I still don't know [laughs]. I'm booked every weekend in November and my nanny for the younger twins just moved. The only thing that's kept me rapping is that it seems like the universe won't let me not do it. I've been down to an hour before my flight with no babysitter and then one of my aunties will pop up and ask to borrow something and then they'll be able to watch them. It's meant for me to do it. It always works out when I don't think it will. It's meant for me to do it. When I'm thinking it must be time for me to quit and things are falling apart, something big always happens. There's too many signs that tell me to keep going.

“When the hoes that guys talk about make songs then we gotta shut the fuck up? Why? It’s two sides to every story and if men want to make song about fucking then we gotta make songs about being fucked.”

You’re reclaiming a lot of what people might say you shouldn’t celebrate in your music. How did you choose your name?

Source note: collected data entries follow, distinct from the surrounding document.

Lemma probe_history_counters check attempts :
  check_ok check →
  let st := probe_history check attempts in
  let h := map snd attempts in
  ps_consecutiveSuccess st = N.min (hc_SuccessThreshold check) (streak false h)
  ∧ ps_consecutiveFailure st = N.min (hc_FailureThreshold check) (streak true h)
  ∧ ps_status st = kept_status check h.
Proof.
  intros Hok. pose proof (co_failure _ Hok). pose proof (co_success _ Hok).
  induction attempts as [|[t failed] l (IH1 & IH2 & IH3)]; cbn -[N.min N.add N.leb N.ltb].
  { split_and!; [lia..|done]. }
  fold (probe_history check l). unfold observe. rewrite IH1, IH2, IH3.
  rewrite !uadd8_threshold by lia.
  pose proof (kept_status_shown check (map snd l)) as Hprev.
  destruct failed; cbn -[N.min N.add N.leb N.ltb].
  - rewrite threshold_min. split_and!; [lia|done|].
    replace (hc_SuccessThreshold check <=? 0) with false by (symmetry; apply N.leb_gt; lia).
    unfold kept_status at 3. cbn -[N.leb N.add].
    by destruct (_ <=? _).
  - rewrite threshold_min. split_and!; [done|lia|].
    destruct (_ <=? _); [done|].
    replace (hc_FailureThreshold check <=? 0) with false by (symmetry; apply N.leb_gt; lia).
    done.
Qed.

I was dating this guy and I got pregnant by him. He ended up going to jail for a little bit and this girl that he used to go back and forth with... I feel like I was the side bitch. She kept talking shit about me on social media and she kept calling me a babymama. That stuck with me and made me feel bad and all of the shit that I went through and it was like, Damn you're going to reduce me to this. I'm just a baby mama? She had me fucked up. What ended up happening was, he made me get an abortion and he didn't even come with me. I logged into Tumblr when I got back home and they had a big ass bbq. It felt like they were celebrating me getting rid of the baby. I called my friend and I was like, "Damn, what if I am just someone's baby mama?"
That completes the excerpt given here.